Obtaining of the values of the parameters. (a) The binding rate of kinesins to MTs for various concentrations of tubulins. (b) The effects of $K_{a,3}$ on the distribution of molecules on the MTs are shown. (b1) Ratios of the number of tubulins occupied by two or more tau molecules to the number of tubulins of MTs over various $K_{a,3}$. The hollow circles, stars, diamonds, and filled circles denote the ratios for $m_{\tau }=0.5$, 1, 1.5, and 2, respectively. (b2) Average distance between tau clusters. (c) The ratios of the RL in the presence of tau proteins and the RL in the absence of tau proteins. The ratio is obtained from the model for various $P_{\mathrm{ub},\mathrm{cnt}}$. (c) The changes in the RL due to the parameter $P_{\mathrm{ub},\mathrm{cnt}}$. (c1) RL ratios for $m_{\tau }=0.2$; this ratio was observed to be 0.87 in previous experiments. (c2) RL ratios for $m_{\tau }=2$, and this ratio was observed to be 0.16 in previous experiments.

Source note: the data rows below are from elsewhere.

Lemma sconn_step s e s' : step e s = Some s' -> sconn s ⊆ sconn s'.
Proof.
  intros Hs. apply map_subseteq_spec. intros p c Hp. unfold sconn in *.
  apply lookup_fmap_Some in Hp as (o & <- & Hp). rewrite lookup_fmap.
  step_cases Hs; sm_simpl; try (by rewrite Hp).
  all: try (rewrite lookup_insert_ne by (by eapply fresh_ne); by rewrite Hp).
  all: match goal with |- context [<[?q := _]> _ !! ?p] => destruct (decide (q = p)) as [<-|] end;
    [rewrite lookup_insert_eq|rewrite lookup_insert_ne by done; by rewrite Hp].
  all: by simplify_eq.
Qed.

(** Connections stay, and closed ones stay closed. *)
Lemma conns_step s e s' c k :
  step e s = Some s' -> conns s !! c = Some k ->
  exists k', conns s' !! c = Some k' /\ (c_closed k = true -> c_closed k' = true).
Proof.
  intros Hs Hk. step_cases Hs; sm_simpl; try (by eauto).
  all: try (rewrite lookup_insert_ne by (by eapply fresh_ne); by eauto).
  all: match goal with |- context [<[?q := _]> _ !! ?p] => destruct (decide (q = p)) as [<-|] end;
    [rewrite lookup_insert_eq|rewrite lookup_insert_ne by done; by eauto].
  all: simplify_eq; eexists; split; [done|]; simpl; intros; congruence.
Qed.

(** This side has closed the connection of a session. *)
Definition conn_closed s p : Prop :=
  exists c k, sconn s !! p = Some c /\ conns s !! c = Some k /\ c_closed k = true.

(** Once [close_conn] has run on it. *)
Lemma conn_closed_now s p o k k' :
  heap s !! p = Some o -> conns s !! s_Conn o = Some k -> c_closed k' = true ->
  conn_closed (set_conn (s_Conn o) k' s) p.
Proof.
  intros Hp Hk Hc. exists (s_Conn o), k'. split; [by apply (lookup_sconn s)|].
  simpl. by rewrite lookup_insert_eq.
Qed.

Lemma conn_closed_step s e s' p : step e s = Some s' -> conn_closed s p -> conn_closed s' p.
Proof.
  intros Hs (c & k & Hp & Hk & Hc). destruct (conns_step _ _ _ _ _ Hs Hk) as (k' & Hk' & Hc').
  exists c, k'. split_and!; auto. eapply lookup_weaken; [done|]. by eapply sconn_step.
Qed.

(** Every session has its own connection, which exists, and so has every
    registration that is under way. *)
Record conns_ok s : Prop := {
  co_session p c : sconn s !! p = Some c -> is_Some (conns s !! c);
  co_register t c : threads s !! t = Some (PRegister c) -> is_Some (conns s !! c);
  co_one t u c : threads s !! t = Some (PRegister c) -> threads s !! u = Some (PRegister c) ->
    t = u;
  co_new t c p : threads s !! t = Some (PRegister c) -> sconn s !! p = Some c -> False;
  co_inj p q c : sconn s !! p = Some c -> sconn s !! q = Some c -> p = q;
}.

Lemma sconn_update (h : gmap nat SessionState) p o o' :
  h !! p = Some o -> s_Conn o' = s_Conn o -> s_Conn <$> <[p := o']> h = s_Conn <$> h.
Proof.
  intros Hp Ho. rewrite fmap_insert. apply insert_id. rewrite lookup_fmap, Hp. simpl. by rewrite Ho.
Qed.

(** What a step does to the connections: nothing, or a new one that waits for its
    registration, or a registration. *)
Lemma sconn_step_cases s e s' :
  step e s = Some s' ->
  (sconn s' = sconn s /\ forall t c, threads s' !! t = Some (PRegister c) ->
     threads s !! t = Some (PRegister c)) \/
  (sconn s' = sconn s /\ is_Some (conns s' !! fresh (dom (conns s))) /\
     threads s' = <[fresh (dom (threads s)) := PRegister (fresh (dom (conns s)))]> (threads s)) \/
  (exists t c p, threads s !! t = Some (PRegister c) /\ sconn s !! p = None /\
     sconn s' = <[p := c]> (sconn s) /\
     forall u d, threads s' !! u = Some (PRegister d) ->
       u <> t /\ threads s !! u = Some (PRegister d)).
Proof.
  intros Hs. step_cases Hs; unfold sconn in *; sm_simpl;
    repeat (erewrite sconn_update by (done || reflexivity)).
  all: try (left; split; [done|]; intros ? ? Hu; repeat lookup_cases Hu; done).
  - right; right. exists t, conn, (fresh (dom (heap s))). split_and!; [done| | |].
    + rewrite lookup_fmap, (not_elem_of_dom_1 (heap s)); [done|apply is_fresh].
    + by rewrite fmap_insert.
    + intros u d Hu. repeat lookup_cases Hu; done.
  - right; left. split_and!; [done| |done]. rewrite lookup_insert_eq. eauto.
Qed.
(** More fuel does not change the result. *)
Lemma run_call_more b t s' : forall n s fuel,
  run_call n b t s = Some s' -> (n <= fuel)%nat -> run_call fuel b t s = Some s'.
Proof.
  induction n as [|n IH]; intros s fuel Hn Hle.
  - destruct fuel; [done|]. cbn [run_call] in *. destruct (threads s !! t) as [[]|]; done.
  - destruct fuel as [|fuel]; [lia|]. cbn [run_call] in *.
    assert ((step (ERun t b) s ≫= run_call n b t) = Some s' ->
      (step (ERun t b) s ≫= run_call fuel b t) = Some s') as H.
    { destruct (step (ERun t b) s) as [s1|]; [|done]. cbn [mbind option_bind].
      intros H1. apply IH; [done|lia]. }
    destruct (threads s !! t) as [[]|]; auto.
Qed.

(** The goroutine, left alone, comes back to the outside caller. *)
Lemma frame_returns w t b x : forall n m s c,
  reachable w s -> no_close s -> threads s !! t = Some c -> bottom (stack c) = Some x ->
  (size (sessions s) + unseen c <= n)%nat -> (work c <= m)%nat ->
  exists fuel s', run_call fuel b t s = Some s' /\ returned t s' = Some (close_error x) /\ kept s s'.
Proof.
  induction n as [n IHn] using lt_wf_ind. induction m as [m IHm] using lt_wf_ind.
  intros s c Hr Hnc Ht Hx Hn Hm. destruct (objects_ok_reachable w s Hr) as [Hp _].
  destruct (frame_moves w s t b c x Hr Hnc Ht Hx) as (s1 & Hs1 & Hnext).
  assert (kept s s1) as Hk by (eapply calling_kept; [done| |done]; by eapply frame_calling).
  assert (exists fuel s', run_call fuel b t s1 = Some s' /\ returned t s' = Some (close_error x) /\ kept s1 s')
    as (fuel & s' & Hrun & Hret & Hk').
  { destruct Hnext as [Hdone|(c' & Ht' & Hx' & Hlt)].
    { exists 0%nat, s1. split_and!; [by eapply run_call_done|unfold returned; by rewrite Hdone|apply kept_refl]. }
    assert (reachable w s1) as Hr1 by (by eapply reachable_step).
    assert (no_close s1) as Hnc1 by (by eapply no_close_run). destruct Hlt as [Hlt|[Heq Hlt]].
    - eapply (IHn (size (sessions s1) + unseen c')%nat ltac:(lia) (work c')); done.
    - eapply (IHm (work c') ltac:(lia)); [done..|lia|done]. }
  exists (S fuel), s'. split_and!; [|done|by eapply kept_trans].
  rewrite (run_call_step fuel b t s c s1); [done|done|done|by intros ? ->|by intros ? ->|].
  by rewrite <- (step_run s t b c Hp Ht).
Qed.
(* ===== verification/SessionErrors.v ===== *)
(** * SessionErrors: connections that fail

    What the session manager does when a connection or a packet is bad: the loop that
    meets the error ends, and its deferred call takes the session down. *)

From S2P Require Import Prelude Threads Framing SessionManager SessionInvariant SessionOnce SessionTable SessionWire SessionCalls SessionProperties.
From Stdlib Require Import Strings.Byte.

Module SessionErrors.
Import Framing SessionManager SessionInvariant SessionOnce SessionTable SessionWire SessionCalls.

Section errors.
Context {W : Type}.
Implicit Types (s : SM W) (p t : nat).

(** The session has left the table, takes no packets, and its connection is closed, with
    nothing more on it than before; the close callback has been called if there is one, and
    nothing else has touched the state behind the callbacks. *)
Definition taken_down s s' did p : Prop :=
  sessions s' = delete did (sessions s) /\ conn_closed s' p /\
  (exists o, heap s' !! p = Some o /\ isClosed o = true) /\
  wires s' = wires s /\ closeLog s' = closeLog s ++ called s p /\
  world s' = match onClose s with Some f => (f (world s) did).1 | None => world s end.

Lemma tracked_did w s did p o :
  reachable w s -> sessions s !! did = Some p -> heap s !! p = Some o -> s_DID o = did.
Proof. intros Hr Hd Ho. destruct (tracked_session w s did p Hr Hd) as (o' & k & Ho' & _ & Hdid & _). by simplify_eq. Qed.

Lemma finish_keeps t r err s :
  sessions (finish t r err s) = sessions s /\ heap (finish t r err s) = heap s /\
  conns (finish t r err s) = conns s /\ closeLog (finish t r err s) = closeLog s /\
  world (finish t r err s) = world s.
Proof. by destruct r. Qed.

(** The deferred [UnregisterSession] of a loop, when nothing interferes. The fourth step
    is the call of the callback, if there is one; what the callback asks of the session
    manager comes after. *)
Lemma deferred_unregister w s t r did p o k :
  reachable w s -> role_owes r = true -> threads s !! t = Some (PUnreg r did) ->
  sessions s !! did = Some p -> heap s !! p = Some o -> conns s !! s_Conn o = Some k ->
  exists s', run (replicate 4 (ERun t false)) s = Some s' /\ taken_down s s' did p.
Proof.
  intros Hr Hrole Ht Hd Ho Hk.
  destruct (unregister_to_callback w s t false r did p o k Hr Ht Hd Ho Hk) as (s3 & Hrun & Hat).
  assert (reachable w s3) as Hr3 by (by eapply run_reachable).
  pose proof (at_callback_closed _ _ _ _ _ _ _ _ _ Hat) as Hcl.
  destruct Hat as (Ht3 & Htab & Hh & Hc & Hl & Hw). destruct (objects_ok_reachable w s3 Hr3) as [Hp3 _].
  set (o2 := closed_chan (with_once o OnceRunning)) in Hh.
  assert (heap s3 !! p = Some o2) as Ho2 by (rewrite Hh; apply lookup_insert_eq).
  change (replicate 4 _) with (replicate 3 (@ERun W t false) ++ [ERun t false]).
  rewrite run_app, Hrun. cbn [mbind option_bind]. unfold taken_down, called.
  assert (wires s3 = wires s) as Hwire.
  { unfold wires. rewrite Hc. by erewrite wires_update by (done || reflexivity). }
  erewrite run_step; [|done|rewrite Ht3; apply lookup_insert_eq|].
  2:{ cbn [run_thread]. unfold do_unregister_callback, do_unregister_done. rewrite Ho2.
      instantiate (1 := match onClose s with
        | Some f => set_thread t (PUnregCalls r did p false (f (world s3) did).2)
                      (log_close p (set_world (f (world s3) did).1 s3))
        | None => finish t r None (set_session p (with_once o2 OnceDone) s3) end).
      destruct (onClose s) as [f|]; [by destruct (f (world s3) did)|done]. }
  cbn [run]. eexists. split; [done|]. destruct (onClose s) as [f|].
  - sm_simpl. rewrite Hl, Hw. split_and!; try done. exists o2. by split.
  - destruct (finish_keeps t r None (set_session p (with_once o2 OnceDone) s3)) as (-> & Hh' & Hc' & -> & ->).
    unfold wires. rewrite Hh', Hc'. sm_simpl. rewrite Hl, Hw, app_nil_r. split_and!; try done.
    + eapply conn_closed_same; [|done|done]. unfold sconn. rewrite Hh'. sm_simpl. by apply (sconn_update _ _ o2).
    + exists (with_once o2 OnceDone). by rewrite lookup_insert_eq.
Qed.

(** Steps that change nothing of this may come before. *)
Lemma taken_down_after s s2 s' did p :
  sessions s2 = sessions s -> wires s2 = wires s -> closeLog s2 = closeLog s ->
  onClose s2 = onClose s -> world s2 = world s -> taken_down s2 s' did p -> taken_down s s' did p.
Proof. unfold taken_down, called. by intros -> -> -> -> ->. Qed.

(** [SendToLocal] with room in the queue, step by step. *)
Lemma SendToLocal_accepts w s did p o pkt :
  reachable w s -> sessions s !! did = Some p -> heap s !! p = Some o -> isClosed o = false ->
  (length (outbound o) < sessionQueueSize)%nat ->
  let t := fresh (dom (threads s)) in
  SendToLocal did pkt s =
    Some (set_thread t (PReturned None)
      (set_session p (with_queue o (outbound o ++ [pkt]) (accepted o ++ [pkt]) (taken o))
        (set_thread t (PSendLocked ByCaller did p pkt) (spawn (PSend ByCaller did pkt) s)))).
Proof.
  intros Hr Hd Ho Hcl Hq t. destruct (objects_ok_reachable w s Hr) as [Hp Hobj].
  destruct (Hobj _ _ Ho) as [Hcc _]. unfold SendToLocal, do_call, step. rewrite Hp.
  cbn [mbind option_bind]. fold t.
  erewrite (run_call_step _ _ t); [|done|apply lookup_insert_eq|done|done|
    cbn [run_thread]; unfold do_send; sm_simpl; by rewrite Hd].
  erewrite (run_call_step _ _ t); [|done|apply lookup_insert_eq|done|done|
    cbn [run_thread]; unfold do_send_locked; sm_simpl; rewrite Ho, Hcl, Hcc, Hcl;
    by rewrite (proj2 (Nat.ltb_lt _ _) Hq)].
  by erewrite run_call_done by apply lookup_insert_eq.
Qed.

(** The write loop meets a packet that is too long. *)
Lemma oversized_write w s did p o k tw pkt q :
  reachable w s -> sessions s !! did = Some p -> heap s !! p = Some o -> outbound o = pkt :: q ->
  conns s !! s_Conn o = Some k -> c_closed k = false ->
  threads s !! tw = Some (PWriteTop p) -> maxPacketSize < zlen (p_data pkt) ->
  exists s', run (replicate 6 (ERun tw false)) s = Some s' /\ taken_down s s' did p.
Proof.
  intros Hr Hd Ho Hq Hk Hkc Htw Hlen. pose proof (tracked_did w s did p o Hr Hd Ho) as Hdid.
  destruct (objects_ok_reachable w s Hr) as [Hp _].
  change (replicate 6 _) with (replicate 2 (@ERun W tw false) ++ replicate 4 (ERun tw false)).
  rewrite run_app. cbn [replicate].
  assert (exists s2, run [ERun tw false; ERun tw false] s = Some s2 /\
    s2 = set_thread tw (PUnreg (ByWriteLoop p) did) (set_conn (s_Conn o)
      (mkConn (c_reader k) (c_writer k) false) (set_thread tw (PWritePacket p pkt)
        (set_session p (with_queue o q (accepted o) (taken o ++ [pkt])) s)))) as (s2 & Hrun & Hs2).
  { eexists. split; [|done].
    erewrite run_step; [|done|done|cbn [run_thread]; unfold do_write_top;
      by rewrite Ho, andb_false_r, Hq].
    erewrite run_step; [|done|apply lookup_insert_eq|cbn [run_thread]; unfold do_write_packet; sm_simpl;
      rewrite lookup_insert_eq; sm_simpl; rewrite Hk, Hkc; unfold writePacket;
      by rewrite (proj2 (Z.ltb_lt _ _) Hlen)].
    cbn [run]. unfold exit_write. sm_simpl. by rewrite Hdid. }
  rewrite Hrun. cbn [mbind option_bind].
  assert (reachable w s2) as Hr2 by (by eapply run_reachable).
  destruct (deferred_unregister w s2 tw (ByWriteLoop p) did p
    (with_queue o q (accepted o) (taken o ++ [pkt])) (mkConn (c_reader k) (c_writer k) false))
    as (s' & Hrun' & Hdown);
    [done|done|subst s2; sm_simpl; try done; apply lookup_insert_eq..|].
  exists s'. split; [done|]. eapply taken_down_after; [..|exact Hdown]; subst s2; try done.
  unfold wires. sm_simpl. by erewrite wires_update by (done || reflexivity).
Qed.

(** C19. A packet of more than 65535 bytes disconnects its receiver: [SendToLocal]
    reports success, since it only queues the packet, and the write loop, which finds the
    packet too long, takes the session down. Nothing of the packet is sent and the sender
    is not told. *)
Theorem oversized_packet_disconnects w s did p o k tw pkt :
  reachable w s -> sessions s !! did = Some p -> heap s !! p = Some o -> isClosed o = false ->
  outbound o = [] -> conns s !! s_Conn o = Some k -> c_closed k = false ->
  threads s !! tw = Some (PWriteTop p) -> maxPacketSize < zlen (p_data pkt) ->
  exists s1 s', SendToLocal did pkt s = Some s1 /\
    returned (fresh (dom (threads s))) s1 = Some None /\
    run (replicate 6 (ERun tw false)) s1 = Some s' /\ taken_down s s' did p.
Proof.
  intros Hr Hd Ho Hcl Hq Hk Hkc Htw Hlen.
  pose proof (SendToLocal_accepts w s did p o pkt Hr Hd Ho Hcl) as Hsend. cbv zeta in Hsend.
  rewrite Hq in Hsend. cbn [app length] in Hsend.
  specialize (Hsend ltac:(unfold sessionQueueSize; lia)).
  match type of Hsend with _ = Some ?x => set (s1 := x) in Hsend end.
  destruct (oversized_write w s1 did p (with_queue o [pkt] (accepted o ++ [pkt]) (taken o)) k tw pkt [])
    as (s' & Hrun & Hdown); try done.
  - by eapply call_reachable.
  - apply lookup_insert_eq.
  - unfold s1. sm_simpl. rewrite !lookup_insert_ne; [done|by eapply fresh_ne..].
  - exists s1, s'. split_and!; [done| |done|]; [|by eapply taken_down_after; [..|exact Hdown]].
    unfold returned, s1. sm_simpl. by rewrite lookup_insert_eq.
Qed.

(** C20. A peer that stops in the middle of a frame, or sends nothing more, is
    disconnected: the read loop takes the session down. The control callback is not called,
    the close callback is, if there is one. *)
Theorem broken_frame_disconnects w s did p o k tr :
  reachable w s -> sessions s !! did = Some p -> heap s !! p = Some o ->
  conns s !! s_Conn o = Some k -> c_closed k = false -> ctxDone s = false ->
  threads s !! tr = Some (PReadTop p) ->
  (forall req rest, frame_ok req -> stream (c_reader k) <> requestFrame req ++ rest) ->
  exists s', run (replicate 6 (ERun tr false)) s = Some s' /\ taken_down s s' did p.
Proof.
  intros Hr Hd Ho Hk Hkc Hctx Htr Hno.
  destruct (readPacket_cases (c_reader k)) as [(q & rest & Hq & Hs)|[_ [e He]]]; [by destruct (Hno q rest)|].
  destruct (objects_ok_reachable w s Hr) as [Hp Hobj].
  pose proof (tracked_did w s did p o Hr Hd Ho) as Hdid.
  change (replicate 6 _) with (replicate 2 (@ERun W tr false) ++ replicate 4 (ERun tr false)).
  rewrite run_app. cbn [replicate].
  assert (exists s2, run [ERun tr false; ERun tr false] s = Some s2 /\
    s2 = set_thread tr (PUnreg (ByReadLoop p) did)
      (set_conn (s_Conn o) (mkConn (mkReader [] (read_end (c_reader k))) (c_writer k) false)
        (set_thread tr (PReadPacket p) s))) as (s2 & Hrun & Hs2).
  { eexists. split; [|done].
    erewrite run_step; [|done|done|cbn [run_thread]; unfold do_read_top; by rewrite Ho, Hctx].
    erewrite run_step; [|done|apply lookup_insert_eq|cbn [run_thread]; unfold do_read_packet; sm_simpl;
      rewrite Ho, Hk, Hkc; by rewrite He].
    cbn [run]. unfold exit_read. by rewrite Hdid. }
  rewrite Hrun. cbn [mbind option_bind].
  assert (reachable w s2) as Hr2 by (by eapply run_reachable).
  destruct (deferred_unregister w s2 tr (ByReadLoop p) did p o
    (mkConn (mkReader [] (read_end (c_reader k))) (c_writer k) false)) as (s' & Hrun' & Hdown);
    [done|done|subst s2; sm_simpl; try done; apply lookup_insert_eq..|].
  exists s'. split; [done|]. eapply taken_down_after; [..|exact Hdown]; subst s2; try done.
  unfold wires. sm_simpl. by erewrite wires_update by (done || reflexivity).
Qed.

End errors.

(** ** Concrete runs *)

(** A connection whose peer sends half a header, registered as session 0 with the
    identifier 1; its read loop is goroutine 1 and its write loop goroutine 2. *)
Definition half_header : Reader := mkReader [[x00; x01]] EOF.
Definition joined : SM unit :=
  SessionProperties.state_after [ERegister (Some (half_header, None)); ERun 0 false].
Definition joined_session : SessionState := mkSession 1 0%nat [] false false OnceIdle [] [].
Definition joined_conn : Conn := mkConn half_header (mkWriter [] None) false.
Definition huge : outboundPacket := mkPacket 7 0 (replicate (Z.to_nat 65536) x00).

Lemma oversized_packet_disconnects_witness :
  exists s1 s', SendToLocal 1 huge joined = Some s1 /\
    run (replicate 6 (ERun 2 false)) s1 = Some s' /\ conn_closed s' 0.
Proof.
  destruct (oversized_packet_disconnects tt joined 1 0 joined_session joined_conn 2 huge)
    as (s1 & s' & Hsend & _ & Hrun & Hdown);
    [apply SessionProperties.state_after_reachable|vm_compute; reflexivity..| |].
  - unfold zlen, huge. cbn [p_data]. rewrite length_replicate, Z2Nat.id by lia. reflexivity.
  - exists s1, s'. split; [exact Hsend|]. split; [exact Hrun|]. apply Hdown.
Defined.

Lemma broken_frame_disconnects_witness :
  exists s', run (replicate 6 (ERun 1 false)) joined = Some s' /\ conn_closed s' 0.
Proof.
  destruct (broken_frame_disconnects tt joined 1 0 joined_session joined_conn 1)
    as (s' & Hrun & Hdown);
    [apply SessionProperties.state_after_reachable|vm_compute; reflexivity..| |].
  - intros req rest _ Heq. apply (f_equal length) in Heq. rewrite length_app in Heq.
    pose proof (requestFrame_length req). simpl in Heq. lia.
  - exists s'. split; [exact Hrun|]. apply Hdown.
Defined.

End SessionErrors.
(* ===== verification/DaemonProperties.v ===== *)
(** * DaemonProperties: the daemon as a sequential server

    The daemon serves all its applications at once, and still answers as a server would
    that takes one request after the other; every application gets the answers to its
    own requests, in order; and a request that reaches an idle session is answered. *)

From S2P Require Import Prelude Threads Base64 InviteKey KeyManager Framing Dispatcher SessionManager SessionInvariant SessionOnce SessionTable SessionWire SessionCalls Daemon DaemonInvariant DaemonRequests.

Module DaemonProperties.
Import Framing Abi Dispatcher SessionManager SessionInvariant SessionOnce SessionTable SessionWire SessionCalls Daemon DaemonInvariant DaemonRequests.

Section properties.
Context {W : Type}.
Variable d : @Dispatcher.Dispatcher W.
Implicit Types (s : SM W) (p t : nat) (D : Daemon (W := W)).

(** ** Sequential server *)

(** A request with the session that it came from, and its response. *)
Record served := mkServed { by_session : ref; from_DID : DID; exchange : entry }.

(** A server that takes one request after the other. *)
Fixpoint serve (w : W) (reqs : list (DID * (Z * list byte)))
    : outcome never (W * list IpcResponse) :=
  match reqs with
  | [] => Ret (w, [])
  | (did, (opcode, payload)) :: reqs =>
      '(w, res) ← DispatchSysCall d w did opcode payload;
      '(w, rs) ← serve w reqs;
      Ret (w, res :: rs)
  end.

Lemma serve_snoc reqs : forall w did opcode payload w1 rs w2 res,
  serve w reqs = Ret (w1, rs) -> DispatchSysCall d w1 did opcode payload = Ret (w2, res) ->
  serve w (reqs ++ [(did, (opcode, payload))]) = Ret (w2, rs ++ [res]).
Proof.
  induction reqs as [|[did' [op' pl']] reqs IH]; intros w did opcode payload w1 rs w2 res Hs Hd.
  - simpl in *. simplify_eq. by rewrite Hd.
  - cbn [serve app] in *. destruct (DispatchSysCall d w did' op' pl') as [[w3 res3]| | |]; try done.
    cbn [mbind outcome_bind] in *. destruct (serve w3 reqs) as [[w4 rs4]| | |] eqn:E; try done.
    cbn [mbind outcome_bind] in *. simplify_eq. by rewrite (IH _ _ _ _ _ _ _ _ E Hd).
Qed.

(** The requests and the responses of a history, and what it has for one session. *)
Definition asked (h : list served) : list (DID * (Z * list byte)) :=
  (fun x => (from_DID x, (exchange x).1)) <$> h.
Definition given (h : list served) : list IpcResponse := (fun x => (exchange x).2) <$> h.
Definition of_session p (h : list served) : list entry :=
  exchange <$> filter (fun x => by_session x = p) h.

Lemma of_session_snoc p h x :
  of_session p (h ++ [x]) = of_session p h ++ (if decide (by_session x = p) then [exchange x] else []).
Proof.
  unfold of_session. rewrite filter_app, fmap_app. f_equal. rewrite filter_cons, filter_nil.
  by case_decide.
Qed.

Therefore, the value of $P_{\mathrm{ub},\mathrm{cnt}}$ is determined as 3.2 nm/ms where model predictions match experimental observations.

Figure 7

Average velocity of cargoes. (a1)–(a6) The arrangement of MTs at the cross section of the axon. (b1), (b2), and (b3) The average velocities corresponding to $\left[\tau \right]=0$, 3, and 6 $\mu \mathrm{M}$, respectively. (c1) Velocities in axons with the same $m_{\tau }$. However, $\left[\tau \right]$ and $N_{\mathrm{MT}}$ of the axons are different. The velocity for $\left[\tau \right]=3\mu \mathrm{M}$ is presented by the gray bars. The black bars denote the velocity corresponding to $\left[\tau \right]=6\mu \mathrm{M}$. The numbers in parentheses indicate $N_{\mathrm{MT}}$. (c2) The velocities over $m_{\tau }$. Circles in the inset graph represent $m_{\tau }$ corresponding to $\left[\tau \right]=3\mu \mathrm{M}$, and asterisks denote $m_{\tau }$ corresponding to $\left[\tau \right]=6\mu \mathrm{M}$.

Figure 8

Effects of tau clusters on the motion of the cargo. (a) The cycle of the motion near a tau cluster. (b) The average spatial probability distribution (ASPD) of cargoes when the tubulins located at 10 $\mu \mathrm{m}$ along the MT axis are occupied by tau clusters. Other tubulins are free of tau proteins. (c) An ASPD of an axon with $\left[\tau \right]=0\mu \mathrm{M}$ and $N_{\mathrm{MT}}=6$. (d) An ASPD of an axon with $\left[\tau \right]=6\mu \mathrm{M}$ and $N_{\mathrm{MT}}=1$. (e) The normalized mean standard deviation (std). (f) $m_{\tau }$ using the same symbols as in (e).

Figure 9

Cargo traffic. (a) $c_{\mathrm{axon}}$ over time for $\left[\tau \right]=0$, 2, 4, and 6 $\mu \mathrm{M}$. Numbers shown in circles represent ${\dot{c}}_{\mathrm{in}}$. $N_{\mathrm{MT}}$ is 1 for all these axons. (b) The rate of $c_{\mathrm{axon}}$ between 30 and 50 s. Circles, asterisks, diamonds, and triangles denote the rates of $c_{\mathrm{axon}}$ for $\left[\tau \right]=$ 0, 2, 4, and 6 $\mu \mathrm{M}$, respectively. (c) An ASCD of an axon with ${\dot{c}}_{\mathrm{in}}=5{\mathrm{s}}^{-1}$ and $\left[\tau \right]=6\mu \mathrm{M}$. (d) The normalized mean std with the same symbols as in (b).